## Exercise
When you reach the line in the data below that contains "Lemma falla_evoluciona (b", please start repeating lines exactly, and stop after the line that contains "unfold medir_temperatura, cuerpo_try_temperatura, evoluciona.", repeating nothing else.

Stored data entries

- Opening Delimiter -

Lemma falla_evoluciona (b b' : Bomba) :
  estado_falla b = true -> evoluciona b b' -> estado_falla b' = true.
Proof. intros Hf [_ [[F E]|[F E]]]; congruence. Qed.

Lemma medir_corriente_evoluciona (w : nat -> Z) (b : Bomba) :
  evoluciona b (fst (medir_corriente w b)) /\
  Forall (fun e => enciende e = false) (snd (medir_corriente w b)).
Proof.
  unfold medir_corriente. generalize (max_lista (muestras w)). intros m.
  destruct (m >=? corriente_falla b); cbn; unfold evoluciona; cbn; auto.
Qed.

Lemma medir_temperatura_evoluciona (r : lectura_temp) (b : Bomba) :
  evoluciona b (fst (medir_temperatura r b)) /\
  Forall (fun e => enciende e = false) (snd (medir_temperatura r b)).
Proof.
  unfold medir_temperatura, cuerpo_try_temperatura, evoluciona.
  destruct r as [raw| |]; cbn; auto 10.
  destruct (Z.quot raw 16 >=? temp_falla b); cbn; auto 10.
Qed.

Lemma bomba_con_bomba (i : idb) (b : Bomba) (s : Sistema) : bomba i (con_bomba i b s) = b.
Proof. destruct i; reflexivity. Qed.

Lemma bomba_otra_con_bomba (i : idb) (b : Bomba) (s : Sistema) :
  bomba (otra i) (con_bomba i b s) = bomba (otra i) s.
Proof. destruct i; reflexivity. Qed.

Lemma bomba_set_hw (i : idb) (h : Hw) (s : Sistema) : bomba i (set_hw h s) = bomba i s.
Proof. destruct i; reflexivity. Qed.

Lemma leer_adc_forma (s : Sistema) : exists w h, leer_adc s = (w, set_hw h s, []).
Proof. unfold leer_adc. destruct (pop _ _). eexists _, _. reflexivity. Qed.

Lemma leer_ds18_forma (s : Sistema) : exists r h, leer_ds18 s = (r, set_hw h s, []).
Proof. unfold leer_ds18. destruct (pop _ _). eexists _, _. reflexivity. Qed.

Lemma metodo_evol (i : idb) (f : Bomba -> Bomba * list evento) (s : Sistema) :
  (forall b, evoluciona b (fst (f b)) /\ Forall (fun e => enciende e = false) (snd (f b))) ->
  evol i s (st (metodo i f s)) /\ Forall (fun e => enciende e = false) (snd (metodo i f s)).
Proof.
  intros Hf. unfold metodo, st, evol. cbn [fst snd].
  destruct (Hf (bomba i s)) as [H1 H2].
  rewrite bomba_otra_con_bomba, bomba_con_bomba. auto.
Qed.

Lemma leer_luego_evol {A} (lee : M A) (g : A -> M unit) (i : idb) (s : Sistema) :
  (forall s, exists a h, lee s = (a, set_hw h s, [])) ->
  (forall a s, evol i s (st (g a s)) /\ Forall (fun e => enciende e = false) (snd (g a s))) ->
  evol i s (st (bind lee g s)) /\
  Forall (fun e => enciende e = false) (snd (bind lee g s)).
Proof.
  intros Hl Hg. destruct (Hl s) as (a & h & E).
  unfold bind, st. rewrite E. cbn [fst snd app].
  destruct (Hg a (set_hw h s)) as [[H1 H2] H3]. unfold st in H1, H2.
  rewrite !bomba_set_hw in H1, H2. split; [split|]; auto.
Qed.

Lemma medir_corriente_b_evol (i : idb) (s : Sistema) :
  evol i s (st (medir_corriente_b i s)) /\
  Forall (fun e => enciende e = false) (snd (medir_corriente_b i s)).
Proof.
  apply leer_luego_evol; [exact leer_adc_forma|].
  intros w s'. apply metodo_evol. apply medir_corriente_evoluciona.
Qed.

- Closing Delimiter -
- Opening Delimiter -

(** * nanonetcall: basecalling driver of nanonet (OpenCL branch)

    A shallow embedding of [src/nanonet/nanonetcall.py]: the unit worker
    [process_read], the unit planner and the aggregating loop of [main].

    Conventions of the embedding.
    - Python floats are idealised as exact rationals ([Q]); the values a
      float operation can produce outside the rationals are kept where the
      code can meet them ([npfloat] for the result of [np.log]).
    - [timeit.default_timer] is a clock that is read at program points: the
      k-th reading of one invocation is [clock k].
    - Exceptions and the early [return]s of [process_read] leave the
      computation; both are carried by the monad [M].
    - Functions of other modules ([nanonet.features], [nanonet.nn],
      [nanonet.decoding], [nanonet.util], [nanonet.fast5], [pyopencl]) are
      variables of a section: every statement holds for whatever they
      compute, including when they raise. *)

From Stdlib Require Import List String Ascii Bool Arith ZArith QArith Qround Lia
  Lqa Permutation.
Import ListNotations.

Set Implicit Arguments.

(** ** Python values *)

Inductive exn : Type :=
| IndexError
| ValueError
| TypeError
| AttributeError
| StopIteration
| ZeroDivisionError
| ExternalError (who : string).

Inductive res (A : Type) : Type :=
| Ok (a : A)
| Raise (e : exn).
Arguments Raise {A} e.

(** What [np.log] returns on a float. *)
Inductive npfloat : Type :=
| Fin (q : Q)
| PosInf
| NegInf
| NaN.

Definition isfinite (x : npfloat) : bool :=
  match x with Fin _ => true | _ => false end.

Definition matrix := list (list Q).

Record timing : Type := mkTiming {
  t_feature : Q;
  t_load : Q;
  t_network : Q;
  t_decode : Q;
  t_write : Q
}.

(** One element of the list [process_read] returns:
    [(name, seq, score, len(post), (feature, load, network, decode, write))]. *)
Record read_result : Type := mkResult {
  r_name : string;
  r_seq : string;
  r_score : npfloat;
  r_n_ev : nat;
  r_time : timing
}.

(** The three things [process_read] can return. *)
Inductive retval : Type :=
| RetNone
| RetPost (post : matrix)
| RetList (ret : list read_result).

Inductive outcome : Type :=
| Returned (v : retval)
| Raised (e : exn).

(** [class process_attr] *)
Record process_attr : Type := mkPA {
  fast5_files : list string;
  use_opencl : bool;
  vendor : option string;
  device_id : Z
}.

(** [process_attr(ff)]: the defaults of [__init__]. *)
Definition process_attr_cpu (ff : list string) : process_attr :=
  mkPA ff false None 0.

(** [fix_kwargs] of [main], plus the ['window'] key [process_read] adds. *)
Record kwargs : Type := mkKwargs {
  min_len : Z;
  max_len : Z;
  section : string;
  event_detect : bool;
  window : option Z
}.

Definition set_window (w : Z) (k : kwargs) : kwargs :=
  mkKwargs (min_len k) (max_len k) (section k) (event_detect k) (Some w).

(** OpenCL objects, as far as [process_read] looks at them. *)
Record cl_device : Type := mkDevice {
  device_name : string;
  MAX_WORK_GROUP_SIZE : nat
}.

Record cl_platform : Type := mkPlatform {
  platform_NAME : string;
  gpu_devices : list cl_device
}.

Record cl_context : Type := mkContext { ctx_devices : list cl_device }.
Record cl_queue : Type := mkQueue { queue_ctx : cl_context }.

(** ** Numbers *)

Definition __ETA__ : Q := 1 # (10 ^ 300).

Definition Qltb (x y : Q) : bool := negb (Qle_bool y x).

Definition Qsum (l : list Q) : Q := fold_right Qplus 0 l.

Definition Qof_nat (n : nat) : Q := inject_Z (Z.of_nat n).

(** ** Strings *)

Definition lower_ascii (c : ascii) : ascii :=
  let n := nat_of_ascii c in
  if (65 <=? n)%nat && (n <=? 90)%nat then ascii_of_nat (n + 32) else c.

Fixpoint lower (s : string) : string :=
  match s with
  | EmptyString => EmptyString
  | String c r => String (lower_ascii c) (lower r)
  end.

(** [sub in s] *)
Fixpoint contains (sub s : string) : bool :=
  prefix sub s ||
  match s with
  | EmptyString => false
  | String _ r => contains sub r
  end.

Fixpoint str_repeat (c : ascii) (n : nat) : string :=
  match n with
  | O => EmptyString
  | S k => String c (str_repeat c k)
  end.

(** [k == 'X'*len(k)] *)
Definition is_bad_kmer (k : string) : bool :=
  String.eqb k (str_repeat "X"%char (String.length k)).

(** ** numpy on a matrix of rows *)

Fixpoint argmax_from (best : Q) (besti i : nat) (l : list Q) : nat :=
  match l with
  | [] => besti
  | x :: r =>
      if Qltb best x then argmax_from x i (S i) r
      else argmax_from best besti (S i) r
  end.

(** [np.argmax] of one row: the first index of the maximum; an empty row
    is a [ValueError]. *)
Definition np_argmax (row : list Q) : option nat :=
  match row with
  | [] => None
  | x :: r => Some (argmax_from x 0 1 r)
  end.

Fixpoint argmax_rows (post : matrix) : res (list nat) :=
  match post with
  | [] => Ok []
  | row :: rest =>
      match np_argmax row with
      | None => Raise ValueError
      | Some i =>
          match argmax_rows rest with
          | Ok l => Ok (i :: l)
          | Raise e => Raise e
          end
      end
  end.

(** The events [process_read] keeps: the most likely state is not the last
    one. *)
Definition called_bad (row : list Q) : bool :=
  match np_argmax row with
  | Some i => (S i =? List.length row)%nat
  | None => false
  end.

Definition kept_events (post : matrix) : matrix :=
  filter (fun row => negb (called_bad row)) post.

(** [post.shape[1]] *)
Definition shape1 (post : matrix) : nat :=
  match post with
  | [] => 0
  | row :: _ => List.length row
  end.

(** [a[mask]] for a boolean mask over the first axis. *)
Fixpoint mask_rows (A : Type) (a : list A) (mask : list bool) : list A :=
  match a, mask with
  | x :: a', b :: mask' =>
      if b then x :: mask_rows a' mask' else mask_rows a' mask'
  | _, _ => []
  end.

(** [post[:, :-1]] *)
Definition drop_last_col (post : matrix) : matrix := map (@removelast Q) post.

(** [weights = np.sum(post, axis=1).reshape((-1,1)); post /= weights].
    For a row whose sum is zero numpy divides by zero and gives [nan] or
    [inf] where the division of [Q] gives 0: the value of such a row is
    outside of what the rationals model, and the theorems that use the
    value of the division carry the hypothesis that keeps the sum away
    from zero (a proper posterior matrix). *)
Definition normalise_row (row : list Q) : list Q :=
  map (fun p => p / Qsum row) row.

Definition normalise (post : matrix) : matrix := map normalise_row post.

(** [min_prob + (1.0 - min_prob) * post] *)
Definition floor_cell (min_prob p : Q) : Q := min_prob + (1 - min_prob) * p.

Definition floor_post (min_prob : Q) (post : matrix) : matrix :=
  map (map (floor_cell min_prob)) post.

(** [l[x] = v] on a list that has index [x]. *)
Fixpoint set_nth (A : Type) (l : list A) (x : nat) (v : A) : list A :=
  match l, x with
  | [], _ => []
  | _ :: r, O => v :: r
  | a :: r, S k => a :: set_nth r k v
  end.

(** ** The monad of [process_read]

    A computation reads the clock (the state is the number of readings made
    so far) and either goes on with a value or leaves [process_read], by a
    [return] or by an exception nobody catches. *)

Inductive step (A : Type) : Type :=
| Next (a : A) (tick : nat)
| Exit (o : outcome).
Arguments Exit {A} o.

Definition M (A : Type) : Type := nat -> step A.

- Closing Delimiter -

## Answer to the problem
Lemma falla_evoluciona (b b' : Bomba) :
  estado_falla b = true -> evoluciona b b' -> estado_falla b' = true.
Proof. intros Hf [_ [[F E]|[F E]]]; congruence. Qed.

Lemma medir_corriente_evoluciona (w : nat -> Z) (b : Bomba) :
  evoluciona b (fst (medir_corriente w b)) /\
  Forall (fun e => enciende e = false) (snd (medir_corriente w b)).
Proof.
  unfold medir_corriente. generalize (max_lista (muestras w)). intros m.
  destruct (m >=? corriente_falla b); cbn; unfold evoluciona; cbn; auto.
Qed.

Lemma medir_temperatura_evoluciona (r : lectura_temp) (b : Bomba) :
  evoluciona b (fst (medir_temperatura r b)) /\
  Forall (fun e => enciende e = false) (snd (medir_temperatura r b)).
Proof.
  unfold medir_temperatura, cuerpo_try_temperatura, evoluciona.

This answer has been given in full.